Viral nurturing will get you nowhere. For all the fantastic social media approaches Longlegs has made over the last few months, it has the style and sleekness of a handholding feature. That much is true for the latest Osgood Perkins movie, and it is a shame it comes to this when the promise is so much more. Think back to the days of Robin Williams being thrown a thriller bone. The same happens here for Nicolas Cage. He has played devious characters before but not to the extent of hiding his appearance until halfway through the movie. Is the payoff worth it? No. Beyond the lacklustre feel running through this horror effort from The Blackcoats Daughter director is a ruminating frustration that true crime podcasts have ripped away the fear of insanity.
Where Longlegs strives is in its aesthetic. Not in its camerawork, which overstuffs the screen where simple, shot-reverse-shot detail would have worked with powerful implications for what details the film makes sense of, but in its period. Longlegs leans into the procedures of the day. Those overworked agents with all their cliché are a welcome balance to the overextended attempt to bring occult genre trends into a finely tuned serial killer film. We are haunted by our youth and the near-death experiences that come with it, that we tune out of. Sound familiar? Midsommar and Saint Maud did the same. Longlegs has a chance to separate itself from the malaise washing over the otherworldly horrors but buckles up for a safe ride.
What follows is a misrepresentation of the viral nature which has served the film a larger audience. Nicolas Cage is in expectedly fine form. Those who view him as an over-the-top performance clown know little of the calibre of his style and the neutrality he can bring to the screen. He casts it aside here and makes for a nice slice of out-there flavour in a film dominated by stern talkers. The best part of Longlegs lies in the chemistry between Maika Monroe and Blair Underwood. With the flavour of cop dramas coming to fruition they remain safe hands in the otherwise tacky and try-too-hard world Osgood Perkins creates. He is smart with his camerawork at times, the groundwork of this seen in Gretel & Hansel. Monroe being in the foreground and an expectant audience waiting for the background to bubble up with some new fear never comes, but the implication is stronger than the motion.
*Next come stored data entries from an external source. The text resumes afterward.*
(* ===== verification/Identity.v ===== *)
(** * Workload identities: [internal/identity]

    A workload's identity is a UUID, carried in a certificate as the URI
    [innerwall://workload/<uuid>].  [URL] is Go's [url.URL]; [UserInfo] is its
    optional user information, of which the code asks only whether it is there.
    A certificate is the list of its URI SANs, the one field the code reads. *)

From S2P Require Import Prelude GoStd Uuid.
From Stdlib Require Import Ascii.

Record URL := MkURL {
  uScheme : string;
  uOpaque : string;
  uUser : option string;
  uHost : string;
  uPath : string;
  uRawPath : string;
  uOmitHost : bool;
  uForceQuery : bool;
  uRawQuery : string;
  uFragment : string;
  uRawFragment : string;
}.

Definition Scheme : string := "innerwall".
Definition hostWorkload : string := "workload".

Inductive IdentityError :=
| ErrNoIdentity
| ErrAmbiguousIdentity
| ErrNilURI
| ErrScheme
| ErrAuthority
| ErrQueryOrFragment
| ErrPath
| ErrPercentEncoded
| ErrNotCanonical
| ErrParsing (s : string)
| ErrNilUUID.

Section identity.
Context `{UUIDLib}.

(** [WorkloadID] wraps a UUID; [FromUUID] and [UUID] are the two directions. *)
Record WorkloadID := FromUUID { wid : UUID }.

#[global] Instance WorkloadID_eq_dec : EqDecision WorkloadID.
Proof. solve_decision. Defined.
#[global] Instance WorkloadID_countable : Countable WorkloadID.
Proof. apply (inj_countable' wid FromUUID). by intros []. Defined.

Definition ParseWorkloadID (s : string) : result IdentityError WorkloadID :=
  match uuid_Parse s with
  | None => Err (ErrParsing s)
  | Some u => if decide (u = uuid_Nil) then Err ErrNilUUID else Ok (FromUUID u)
  end.

Definition WorkloadID_String (w : WorkloadID) : string := uuid_String (wid w).
Definition IsZero (w : WorkloadID) : bool := bool_decide (wid w = uuid_Nil).

Definition URI (w : WorkloadID) : URL :=
  MkURL Scheme "" None hostWorkload ("/" +:+ uuid_String (wid w)) "" false false "" "" "".

Definition ParseURI (u : option URL) : result IdentityError WorkloadID :=
  match u with
  | None => Err ErrNilURI
  | Some u =>
      if decide (uScheme u ≠ Scheme) then Err ErrScheme
      else if decide (uHost u ≠ hostWorkload ∨ uUser u ≠ None ∨ uOpaque u ≠ "") then Err ErrAuthority
      else if decide (uRawQuery u ≠ "" ∨ uFragment u ≠ "" ∨ uForceQuery u = true)
      then Err ErrQueryOrFragment
      else match uPath u with
           | String c raw =>
               if decide (String.length (uPath u) < 2 ∨ c ≠ "/"%char) then Err ErrPath
               else if decide (uRawPath u ≠ "") then Err ErrPercentEncoded
               else if decide (String.length raw ≠ 36) then Err ErrNotCanonical
               else id ← ParseWorkloadID raw;
                    if decide (WorkloadID_String id ≠ raw) then Err ErrNotCanonical else Ok id
           | "" => Err ErrPath
           end
  end.

Definition FromCertificate (cert : option (list URL)) : result IdentityError WorkloadID :=
  match cert with
  | None | Some [] => Err ErrNoIdentity
  | Some [u] => ParseURI (Some u)
  | Some _ => Err ErrAmbiguousIdentity
  end.

(** The fields of a URL that its text shows for a workload URI: the others are
    how a parser recorded it. *)
Definition shown (u : URL) : URL :=
  MkURL (uScheme u) (uOpaque u) (uUser u) (uHost u) (uPath u) (uRawPath u) false (uForceQuery u)
    (uRawQuery u) (uFragment u) "".

Lemma ParseWorkloadID_Ok s w :
  ParseWorkloadID s = Ok w ↔ uuid_Parse s = Some (wid w) ∧ wid w ≠ uuid_Nil.
Proof.
  unfold ParseWorkloadID. destruct (uuid_Parse s) as [u|]; [|naive_solver]. destruct w as [v].
  cbn. case_decide; naive_solver.
Qed.

Context {Hlaws : UUIDLaws}.

Lemma ParseURI_Ok u w :
  ParseURI (Some u) = Ok w ↔ shown u = URI w ∧ wid w ≠ uuid_Nil.
Proof.
  destruct u as [sch opq usr host path rawp omit force query frag rfrag].
  unfold ParseURI, shown, URI. cbn [uScheme uOpaque uUser uHost uPath uRawPath uOmitHost
    uForceQuery uRawQuery uFragment uRawFragment]. split.
  - intros Hp. destruct path as [|c raw]; [by repeat case_decide|].
    repeat (case_decide; [done|]).
    apply result_bind_Ok in Hp as (w' & [Hparse Hnil]%ParseWorkloadID_Ok & Hp).
    case_decide as Hraw; [done|]. injection Hp as ->.
    split; [|done]. unfold WorkloadID_String in Hraw. rewrite <-Hraw.
    assert (c = "/"%char) as -> by (apply dec_stable; naive_solver).
    f_equal; try done; apply dec_stable; destruct force; naive_solver.
  - intros [[= -> -> -> -> -> -> -> -> ->] Hnil].
    pose proof (uuid_String_length (wid w)) as Hlen. cbn -[decide].
    repeat (rewrite decide_False; [|naive_solver lia]).
    assert (ParseWorkloadID (uuid_String (wid w)) = Ok w) as ->.
    { apply ParseWorkloadID_Ok. by rewrite uuid_Parse_String. }
    cbn [mbind result_bind]. rewrite decide_False; [done|]. unfold WorkloadID_String. tauto.
Qed.
End identity.

(** A credential has one spelling.  [FromCertificate] returns an identity
    exactly when the certificate has a single URI SAN, which reads as the URI
    that [URI] prints for that identity, and the identity is not the nil UUID;
    in particular it inverts [URI]. *)
Theorem FromCertificate_iff `{UUIDLaws} cert w :
  FromCertificate cert = Ok w ↔
  ∃ u, cert = Some [u] ∧ shown u = URI w ∧ wid w ≠ uuid_Nil.
Proof.
  destruct cert as [[|u [|v l]]|]; cbn -[ParseURI]; [naive_solver| |naive_solver..].
  rewrite ParseURI_Ok. naive_solver.
Qed.

Lemma FromCertificate_iff_witness :
  FromCertificate (Some [URI (FromUUID (Uuid128.of_Z 5))]) = Ok (FromUUID (Uuid128.of_Z 5)).
Proof.
  apply (FromCertificate_iff (Some [URI (FromUUID (Uuid128.of_Z 5))])).
  exists (URI (FromUUID (Uuid128.of_Z 5))). split; [reflexivity|]. split; [reflexivity|].
  apply (bool_decide_unpack _). vm_compute. exact I.
Defined.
Yet in this strength lies Longlegs’ weakness. To get to those thrills and fascinating elements, Perkins and the cast work overtime to make the needle drops and cheap jumps work. Deliver those and the audience is hooked not through their desire to see out the investigation but to find where the peace begins again. What could have been a straight-shooting investigation turns ropey. Its occult and Satanic implications are neatly folded but it must be expanded for the genre demands more. Longlegs overstretches itself here, collapsing in its third act as it tries to make the most of its shallow parts and make good on the discomfort it has barely earned through those elongated scenes of opening door after door of the familial home.
Perkins has delved into an overwhelming scenario which pulls on the obvious Zodiac Killer threads. But like those real-world investigations, his threads are tangled and uncomfortably strewn across a bloodied floor. He is not intent on leaving it this way. There is no sense of skill in the story or its conclusion. It does not allude to the paranormal, more rubber stamps it for a conclusion people could have pieced together without the eye roll twists. Messy, messy work. Longlegs does much to convince of its viral hype and in good faith, we head into this latest mangled horror, but out the other end comes not fear but frustration. Not of the context or the plot, but of how it is wrapped up by a director who has banked on the bizarre before. Frustrating, not because of its open-endedness, but because Perkins checks in every ten minutes to make sure we are following along. But by paying attention to whether the audience is in the know, Longlegs fails to keep up with itself.